Dinding Pertahanan
Kurang lebih telah genap 12 bulan pertahanan dinding di dalam sanubarinya runtuh. Kemarahan menguatkan sekat dinamisnya perasaan, kebencian dan dendam memperkokoh konstruksi di sana. Tidak ada keberanian mengalah pada diri sendiri untuk merobohkan, setelah sandiwara picisan berakhir mengenaskan.
X
telah melemahkan pertahanan dinding tersebut karena ada seseorang teguh terus
melangkah sampai di depan. Y si pemilik tembok itu terheran mengapa X bisa
berani, apakah X telah mempelajari histori tembok tersebut? Tentu saja tidak
sewaktu Y menginterogasinya. Pertemuan pertama itu saling memberikan kesan
berarti terhadap mereka berdua.
Bangunan
tembok yang menjulang tinggi itu tak bisa digapai sekalipun terbang ke atas
maupun di gali sampai ke dasar inti bumi. Pondasinya telah mengakar pada bumi
dan dipegang kuat oleh langit. Y telah terlanjut membenci seseorang yang sejak
dulu masuk ke wilayahnya, bersenang-senang bersamanya lalu berkhianat seketika.
Memaki pada diri sendiri dan orang asing itu tanpa henti. Maka dibuatlah
perlahan hari ke hari dengan cepat sebuah tembok yang tidak bisa digapai di
atas langit dan di bawah bumi.
Sejarah
ini diceritakan kepada X oleh Y. Sepertinya X mulai mengerti jalan pikiran
sekaligus sejarah pembangunan tembok yang kokoh itu. Berawal dari pertemuan
pertama, X dan Y mulai saling mengenal satu sama lain. Apa yang ada dibenak
kepala Y adalah sebuah ketidaniscayaan bahwa tembok itu akan runtuh. Namun
waktu telah menggoyahkan, tembok itu mulai perlahan rapuh setiap kali disentuh
dan dikorek oleh X. Bukan penyihir apalagi jelmaan Tuhan yang menjadi manusia,
X hanyalah orang biasa sama seperti Y.
Keduanya
sama-sama memiliki luka masa lalu persoalan hati yang tidak kunjung tuntas.
Suatu malam, X mengaku kepada Y bahwa dia juga memiliki tembok yang sama
kokohnya dengan yang dilihatnya pertama kali dari milik Y. Mereka saling
berkunjung ke dalam hati masing-masing dan mencoba meraba dan mengorek. Tidak
ada tantangan berarti, konstruksi mulai lemah, pelapukan batunya terkikis setiap
hari. Makin lama mereka saling menyentuh, tembok mereka berdua mulai runtuh
perlahan menjadi puing. Y bisa melihat wilayah kuasa hati milik X, dan
sebaliknya X dapat melihat wilayah milik Y senyata mungkin.
“Katamu
ini begitu kuat namun mengapa mudah sekali rapuh?” tanya X kepada Y dengan
kebingungan.
“Aku
ingin mempertanyakan hal yang sama kepadamu, mengapa demikian?” Y membalik
pertanyaan milik X.
Mereka
berdua hening sejenak. Alam bawah sadar pikiran mereka mulai saling bergejolak.

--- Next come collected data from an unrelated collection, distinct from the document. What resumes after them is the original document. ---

Fixpoint skip_space (l : bytes) : bytes :=
  match l with
  | b :: t => if is_space b then skip_space t else l
  | [] => []
  end.

(** Scans digits and underscores; [prev_us] tells that the byte before
    was an underscore.  Gives the value and the unread rest. *)
Fixpoint scan_digits (l : bytes) (acc : Z) (prev_us : bool) : option (Z * bytes) :=
  match l with
  | [] => if prev_us then None else Some (acc, [])
  | b :: t =>
      match digit_val b with
      | Some d => scan_digits t (acc * 10 + d) false
      | None =>
          if bv b =? 95 then
            if prev_us then None else scan_digits t acc true
          else if prev_us then None else Some (acc, l)
      end
  end.

Definition py_int (l : bytes) : option Z :=
  let l1 := skip_space l in
  let '(sign, l2) :=
    match l1 with
    | b :: t => if bv b =? 43 then (1, t)
                else if bv b =? 45 then (-1, t)
                else (1, l1)
    | [] => (1, l1)
    end in
  match l2 with
  | [] => None
  | b :: _ =>
      match digit_val b with
      | None => None
      | Some _ =>
          match scan_digits l2 0 false with
          | Some (v, rest) =>
              match skip_space rest with
              | [] => Some (sign * v)
              | _ :: _ => None
              end
          | None => None
          end
      end
  end.

(** ** UTF-8, strict, as [bytes.decode('utf-8')] and [str.encode('utf-8')] *)

Definition is_cont (x : Z) : bool := (128 <=? x) && (x <=? 191).

Definition in_range (lo hi x : Z) : bool := (lo <=? x) && (x <=? hi).

Definition cons_opt {A : Type} (a : A) (o : option (list A)) : option (list A) :=
  option_map (cons a) o.

(** Bounds of the second byte of a three-byte form: no overlong forms
    after E0, no surrogates after ED. *)
Definition second3 (x0 : Z) : Z * Z :=
  if x0 =? 224 then (160, 191)
  else if x0 =? 237 then (128, 159)
  else (128, 191).

(** Bounds of the second byte of a four-byte form: no overlong forms
    after F0, nothing above U+10FFFF after F4. *)
Definition second4 (x0 : Z) : Z * Z :=
  if x0 =? 240 then (144, 191)
  else if x0 =? 244 then (128, 143)
  else (128, 191).

Fixpoint utf8_decode (l : bytes) : option pystr :=
  match l with
  | [] => Some []
  | b0 :: t0 =>
      let x0 := bv b0 in
      if x0 <? 128 then cons_opt x0 (utf8_decode t0)
      else if in_range 194 223 x0 then
        match t0 with
        | b1 :: t1 =>
            let x1 := bv b1 in
            if is_cont x1
            then cons_opt ((x0 - 192) * 64 + (x1 - 128)) (utf8_decode t1)
            else None
        | _ => None
        end
      else if in_range 224 239 x0 then
        match t0 with
        | b1 :: b2 :: t2 =>
            let x1 := bv b1 in
            let x2 := bv b2 in
            if in_range (fst (second3 x0)) (snd (second3 x0)) x1 && is_cont x2
            then cons_opt ((x0 - 224) * 4096 + (x1 - 128) * 64 + (x2 - 128))
                          (utf8_decode t2)
            else None
        | _ => None
        end
      else if in_range 240 244 x0 then
        match t0 with
        | b1 :: b2 :: b3 :: t3 =>
            let x1 := bv b1 in
            let x2 := bv b2 in
            let x3 := bv b3 in
            if in_range (fst (second4 x0)) (snd (second4 x0)) x1
               && is_cont x2 && is_cont x3
            then cons_opt ((x0 - 240) * 262144 + (x1 - 128) * 4096
                           + (x2 - 128) * 64 + (x3 - 128))
                          (utf8_decode t3)
            else None
        | _ => None
        end
      else None
  end.

(** The bytes of one code point; [None] for a surrogate or a value that
    is no code point ([UnicodeEncodeError]). *)
Definition utf8_encode_cp (c : Z) : option bytes :=
  if c <? 0 then None
  else if c <? 128 then Some [byte_of_Z c]
  else if c <? 2048 then
    Some [byte_of_Z (192 + c / 64); byte_of_Z (128 + c mod 64)]
  else if c <? 65536 then
    if in_range 55296 57343 c then None
    else Some [byte_of_Z (224 + c / 4096);
               byte_of_Z (128 + (c / 64) mod 64);
               byte_of_Z (128 + c mod 64)]
  else if c <? 1114112 then
    Some [byte_of_Z (240 + c / 262144);
          byte_of_Z (128 + (c / 4096) mod 64);
          byte_of_Z (128 + (c / 64) mod 64);
          byte_of_Z (128 + c mod 64)]
  else None.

Ada suatu bahasa yang tidak dapat dibahasakan. Ada perlakuan yang tidak bisa
diterjemahkan. Ada tindakan yang tidak bisa diperkirakan. Semuanya makin penuh
kejutan. Kini mereka tahu bahwa mereka adalah sama-sama pelaku penghancur
tembok satu sama lain.
“Sekarang
apa yang hendak kamu lakukan pada diri kita ini?” X tegas bertanya.
Y
berpikir cukup lama, ada ketidakyakinan dan keyakinan yang sedang berperang
namun belum kunjung usai. Setelah berakhir, dia mantap menjawab tanpa ragu.
“Baiknya
segera kita bersama dan berdamai pada masa lalu sendiri. Selanjutnya mari kita
mulai bersama sebaik mungkin. Pengalaman tidak selamanya buruk, kamu tahu,
kebaikan pasti diseimbangkan dengan keburukan.” jelas X dengan antusias. Kini
jari tangannya mulai menggigil, darahnya mengalir deras dan jantung berdetak
tidak karuan.
“Hal-hal
di dalam dunia ini selalu ada posisi yang biner, kan? Ketika kamu yakin pasti
ada salah satu yang tidak yakin di dalam dirimu. Gali lah, dan kendalikan itu,
jangan dibiarkan untuk kemudian bisa saja menjadi ganas memakan keyakinanmu
terhadap suatu hal,” sekarang X mulai merasa antusias dan sama-sama memiliki
ketidakteraturan detak jantung.
“Aku
ingin bersamamu jika kamu sama berkehendak,” Y memberanikan diri.
Seraya
berdoa sekilas untuk menyambar jawaban Y, kini X merasa siap walaupun
ketidaksiapan masih sibuk mengganggu pikiran. Dia menjawab mantap dengan penuh
keinginan yang besar untuk bersama Y.
“Berserah
diri pada diri sendiri dan padamu, jika engkau yakin, wahai orang baru, aku
bersedia. Tembok kita sudah sama-sama runtuh. Tiada sekat lagi menghalangi,
sekalipun itu sekat yang tidak terlihat,” suaranya mulai bergetar, X tetap
menegakkan kepalanya.
“Kamu
benar, aku menginginkanmu. Sekarang masuklah ke wilayahku sepuas mungkin.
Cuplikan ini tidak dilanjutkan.